Solve an absolute-value equation by splitting into its two sign cases, then check each candidate against the equation. The bars around 2x − 20 mean the quantity inside could be positive or negative, so write two cases.
Case 1 (inside is positive or zero): 2x − 20 = x − 4. Subtract x from both sides: x − 20 = −4, so x = 16. Check: |2(16) − 20| = |12| = 12, and 16 − 4 = 12. The two sides match, so x = 16 is valid.
Case 2 (inside is negative): 2x − 20 = −(x − 4) = −x + 4. Add x to both sides: 3x − 20 = 4, so 3x = 24 and x = 8. Check: |2(8) − 20| = |−4| = 4, and 8 − 4 = 4. The two sides match, so x = 8 is valid.
both cases give a genuine solution, so the truck is flagged at x = 16 and at x = 8. The sum is 16 + 8 = 24, which is (D).

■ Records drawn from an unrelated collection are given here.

(** * Configuration-variable graph vertices and module-call addresses

    A shallow embedding of two Go source files:

    - [addrs/module_call.go]: the address value types [ModuleCall],
      [ModuleCallInstance], [ModuleCallOutput] and their [String] methods;
    - the [terraform] package file that declares [GraphNodeConfigVariable]
      and [GraphNodeConfigVariableFlat].

    Go strings are [string]; slices that are only read are [list]; a nilable
    pointer that the code tests against [nil] is an [option]; a Go [map] is a
    [gmap]; an interface that the code queries with a type assertion is an
    optional capability. *)

From stdpp Require Import gmap strings list fin_maps.
From Stdlib Require DecimalString.

Open Scope string_scope.

(** ** Package addrs *)

Module addrs.

(** [InstanceKey] is an interface declared in another file of the package:
    its implementations (integer and string keys) are not needed here, only
    that a key renders itself through [String()], which is what the [%s]
    verb of [fmt.Sprintf] calls.  The class plays the role of the
    interface; [NoKey] is the nil interface value. *)
Class InstanceKeyImpl (K : Type) := key_String : K → string.

Definition InstanceKey (K : Type) : Type := option K.
Definition NoKey {K : Type} : InstanceKey K := None.

Module ModuleCall.

Record t := mk { Name : string }.

(* func (c ModuleCall) String() string *)
Definition String (c : t) : string := "module." +:+ Name c.

End ModuleCall.

Module ModuleCallInstance.
Section keyed.
Context {K : Type} `{!InstanceKeyImpl K}.

Record t := mk { Call : ModuleCall.t; Key : InstanceKey K }.

(* func (c ModuleCallInstance) String() string
   The comparison [c.Key == NoKey] is the match on [None]. *)
Definition String (c : t) : string :=
  match Key c with
  | None => ModuleCall.String (Call c)
  | Some k => "module." +:+ ModuleCall.Name (Call c) +:+ key_String k
  end.

End keyed.
Arguments t K : clear implicits.
End ModuleCallInstance.

Module ModuleCallOutput.
Section keyed.
Context {K : Type} `{!InstanceKeyImpl K}.

Record t := mk { Call : ModuleCallInstance.t K; Name : string }.

(* func (co ModuleCallOutput) String() string *)
Definition String (co : t) : string :=
  ModuleCallInstance.String (Call co) +:+ "." +:+ Name co.

End keyed.
Arguments t K : clear implicits.
End ModuleCallOutput.

(* func (c ModuleCall) Instance(key InstanceKey) ModuleCallInstance *)
Definition Instance {K : Type} (c : ModuleCall.t) (key : InstanceKey K)
  : ModuleCallInstance.t K :=
  {| ModuleCallInstance.Call := c; ModuleCallInstance.Key := key |}.

(* func (c ModuleCallInstance) Output(name string) ModuleCallOutput *)
Definition Output {K : Type} (c : ModuleCallInstance.t K) (name : string)
  : ModuleCallOutput.t K :=
  {| ModuleCallOutput.Call := c; ModuleCallOutput.Name := name |}.

(** The composite literal [ModuleCall{Name: n}]. *)
Definition Call_ (n : string) : ModuleCall.t := ModuleCall.mk n.

End addrs.

(** ** Package terraform *)

Module terraform.

(** *** Types declared outside the two source files

    The vertex file imports its data from packages [config], [config/module]
    and [dag] and from sibling files of package [terraform].  Their types are
    kept abstract: nothing below inspects them. *)
Class Externals := {
  (* config.InterpolatedVariable: one reference found in a raw value *)
  InterpolatedVariable : Type;
  (* the unresolved expression tree carried by a config.RawConfig *)
  RawBody : Type;
  (* *module.Tree *)
  Tree : Type;
  (* *ResourceConfig: a resolved configuration value *)
  ResourceConfig : Type;
  (* interface{}: the value of one variable *)
  Val : Type;
  (* error *)
  Err : Type;
}.

(** Helper functions of package [terraform] that the vertex file calls and
    that live in sibling files: the translation of a reference into a
    dependency name (the empty string when there is none) and the rendering
    of a module path as a name prefix.  Both are parameters. *)
Class Helpers `{Externals} := {
  varNameForVar : InterpolatedVariable → string;
  modulePrefixStr : list string → string;
}.

(** Modelled from the spec: [modulePrefixList] is defined in a sibling file.
    Sections 3 and 4.5: each dependency name is prefixed by the given prefix,
    in the [<prefix>.<name>] shape used for the flattened name; with the
    empty prefix the names pass through unchanged. *)
Definition modulePrefixList (result : list string) (prefix : string)
  : list string :=
  if String.eqb prefix "" then result
  else (λ v, prefix +:+ "." +:+ v) <$> result.

(** [config.Variable]: only the declared name is read. *)
Record config_Variable := { Name : string }.

(** [config.RawConfig]: [Variables] is a Go map from the reference's text to
    the reference. *)
Record RawConfig `{Externals} := {
  Raw : RawBody;
  Variables : gmap string InterpolatedVariable;
}.

(** [GraphNodeCountDependent]: the capability interface with the single
    method [CountDependentOn() []string]. *)
Record GraphNodeCountDependent := { CountDependentOn : list string }.

(** [dag.Vertex] is [interface{}].  [DestroyEdgeInclude] observes two things
    of a vertex: its display name (for the debug log only) and whether its
    dynamic type implements [GraphNodeCountDependent], which is what the
    type assertion [v.(GraphNodeCountDependent)] tests. *)
Record Vertex := {
  VertexName : string;
  asGraphNodeCountDependent : option GraphNodeCountDependent;
}.

(** *** Evaluation nodes

    [EvalTree] builds values of node types declared in sibling files.  The
    fields that point to the two locals of [EvalTree] ([Output: &config],
    [Config: &config], [VariableValues: variables], [Variables: variables])
    are not constructor arguments: the locals are the [config] and
    [variables] components of the run state below, shared by all the steps of
    one pipeline.  [Module: &n.Module] is the vertex's module name. *)
#[warnings="-register-all"] Inductive EvalNode `{Externals} :=
| EvalNoop
| EvalSequence (Nodes : list EvalNode)
| EvalInterpolate (Config : RawConfig)
| EvalVariableBlock
| EvalCoerceMapVariable (ModulePath : list string) (ModuleTree : Tree)
| EvalTypeCheckVariable (ModulePath : list string) (ModuleTree : Tree)
| EvalSetVariables (Module_ : string).

Module GraphNodeConfigVariable.
Section vertex.
Context `{Helpers}.

(** The struct.  [Variable] and [Module] are reserved words, hence the
    trailing underscore.  [Value] is the nilable [*config.RawConfig]. *)
Record t := mk {
  Variable_ : config_Variable;
  Module_ : string;
  Value : option RawConfig;
  ModuleTree : Tree;
  ModulePath : list string;
}.

(* fmt.Sprintf("var.%s", n.Variable.Name) *)
Definition Name (n : t) : string := "var." +:+ Name (Variable_ n).

Definition DependableName (n : t) : list string := [Name n].

Definition RemoveIfNotTargeted (n : t) : bool := true.

(** The body of [for _, v := range vars], with [result] as accumulator, over
    the entries in the order in which the range statement visits them. *)
Fixpoint DependentOn_range (vars : list (string * InterpolatedVariable))
  (result : list string) : list string :=
  match vars with
  | [] => result
  | (_, v) :: vars' =>
      let vn := varNameForVar v in
      if String.eqb vn "" then DependentOn_range vars' result
      else DependentOn_range vars' (result ++ [vn])
  end.

(** [DependentOn] with the visiting order of the map made explicit: Go does
    not fix the order in which [range] visits a map. *)
Definition DependentOn_visiting
  (order : gmap string InterpolatedVariable →
           list (string * InterpolatedVariable))
  (n : t) : list string :=
  match Value n with
  | None => []
  | Some rc => DependentOn_range (order (Variables rc)) []
  end.

Definition DependentOn (n : t) : list string :=
  DependentOn_visiting map_to_list n.

Definition VariableName (n : t) : string :=
  terraform.Name (Variable_ n).

(** The inner loop [for _, d2 := range n.DependableName()] for one [d];
    [true] is the early [return true]. *)
Fixpoint DestroyEdgeInclude_inner (d : string) (names : list string) : bool :=
  match names with
  | [] => false
  | d2 :: names' =>
      if String.eqb d d2 then true else DestroyEdgeInclude_inner d names'
  end.

(** The outer loop [for _, d := range cv.CountDependentOn()]. *)
Fixpoint DestroyEdgeInclude_outer (ds names : list string) : bool :=
  match ds with
  | [] => false
  | d :: ds' =>
      if DestroyEdgeInclude_inner d names then true
      else DestroyEdgeInclude_outer ds' names
  end.

(** The calls to [log.Printf] write to the debug log and do not take part in
    the decision. *)
Definition DestroyEdgeInclude (n : t) (v : Vertex) : bool :=
  match asGraphNodeCountDependent v with
  | None => false
  | Some cv => DestroyEdgeInclude_outer (CountDependentOn cv) (DependableName n)
  end.

Definition EvalTree (n : t) : EvalNode :=
  match Value n with
  | None => EvalNoop
  | Some value =>
      EvalSequence
        [ EvalInterpolate value;
          EvalVariableBlock;
          EvalCoerceMapVariable (ModulePath n) (ModuleTree n);
          EvalTypeCheckVariable (ModulePath n) (ModuleTree n);
          EvalSetVariables (Module_ n) ]
  end.

End vertex.
Arguments t {_}.
End GraphNodeConfigVariable.

Module GraphNodeConfigVariableFlat.
Section flat.
Context `{Helpers}.

(** The struct: the embedded [*GraphNodeConfigVariable] and the path. *)
Record t := mk {
  GraphNodeConfigVariable_ : GraphNodeConfigVariable.t;
  PathValue : list string;
}.

(* fmt.Sprintf("%s.%s", modulePrefixStr(n.PathValue),
                        n.GraphNodeConfigVariable.Name()) *)
Definition Name (n : t) : string :=
  modulePrefixStr (PathValue n) +:+ "." +:+
  GraphNodeConfigVariable.Name (GraphNodeConfigVariable_ n).

Definition DependableName (n : t) : list string := [Name n].

(** [n.PathValue[:len(n.PathValue)-1]] is [take (length p - 1) p]; the guard
    [len(n.PathValue) > 2] keeps the slice expression in range. *)
Definition DependentOn (n : t) : list string :=
  let prefix :=
    if (2 <? length (PathValue n))%nat
    then modulePrefixStr (take (length (PathValue n) - 1) (PathValue n))
    else "" in
  modulePrefixList
    (GraphNodeConfigVariable.DependentOn (GraphNodeConfigVariable_ n))
    prefix.

(** The [nil] slice is the empty list. *)
Definition Path (n : t) : list string :=
  if (2 <? length (PathValue n))%nat
  then take (length (PathValue n) - 1) (PathValue n)
  else [].

(** Methods that the flattened struct does not declare are promoted from the
    embedded pointer: the call [f.DestroyEdgeInclude(v)] runs the base method
    with the embedded vertex as receiver, so that the [n.DependableName()]
    inside it is the base one. *)
Definition DestroyEdgeInclude (n : t) (v : Vertex) : bool :=
  GraphNodeConfigVariable.DestroyEdgeInclude (GraphNodeConfigVariable_ n) v.

Definition RemoveIfNotTargeted (n : t) : bool :=
  GraphNodeConfigVariable.RemoveIfNotTargeted (GraphNodeConfigVariable_ n).

End flat.
Arguments t {_}.
End GraphNodeConfigVariableFlat.

(* func (n *GraphNodeConfigVariable) Flatten(p []string) (dag.Vertex, error)
   The error is always nil, hence the [inr]. *)
Definition Flatten `{Helpers} (n : GraphNodeConfigVariable.t) (p : list string)
  : Err + GraphNodeConfigVariableFlat.t :=
  inr {| GraphNodeConfigVariableFlat.GraphNodeConfigVariable_ := n;
         GraphNodeConfigVariableFlat.PathValue := p |}.

(** *** Running a pipeline

    The [Eval] methods of the node types are in sibling files.  The steps
    that resolve, extract, coerce and check values belong to external
    collaborators and are parameters: each either fails with an error or
    yields its result. *)
Class Collaborators `{Externals} := {
  (* (expr, symbol table) -> resolved value, error *)
  interpolate :
    RawConfig → gmap string (gmap string Val) → Err + ResourceConfig;
  (* the resolved value read as a mapping from variable name to value *)
  variableBlock : option ResourceConfig → Err + gmap string Val;
  (* (values, declared types found through path and tree) -> values, error *)
  coerceMapVariable :
    list string → Tree → gmap string Val → Err + gmap string Val;
  (* (values, declared types found through path and tree) -> error *)
  typeCheckVariable : list string → Tree → gmap string Val → option Err;
}.

(** What a pipeline run reads and writes: the variable-value table owned by
    the walker, keyed by module name, and the two locals that [EvalTree]
    allocates and hands to its steps. *)
Record EvalState `{Externals} := {
  table : gmap string (gmap string Val);
  config : option ResourceConfig;
  variables : gmap string Val;
}.

(** Modelled from the spec: the commit of [EvalSetVariables] is defined in a
    sibling file.  Section 4.3, step 5: the entries of the scratch mapping
    are written into the table under the owning module; entries of that
    module which the scratch mapping does not name are kept. *)
Definition SetVariables `{Externals} (module : string)
  (vs : gmap string Val) (tbl : gmap string (gmap string Val))
  : gmap string (gmap string Val) :=
  <[module := vs ∪ default ∅ (tbl !! module)]> tbl.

Why the wrong choices are tempting: (C) 16 keeps only the positive case and forgets the negative case, a very common slip on absolute-value equations. (A) 8 makes the mirror-image mistake, keeping only the negative case. (B) 10 comes from setting the inside of the absolute value equal to zero (2x − 20 = 0); that is the point where the expression changes sign, not a solution to the equation. (E) 32 takes the positive-case root 16 and doubles it on the false idea that the answer must come in a symmetric pair of equal size. The only choice that correctly handles both sign cases and adds the two valid roots is (D) 24.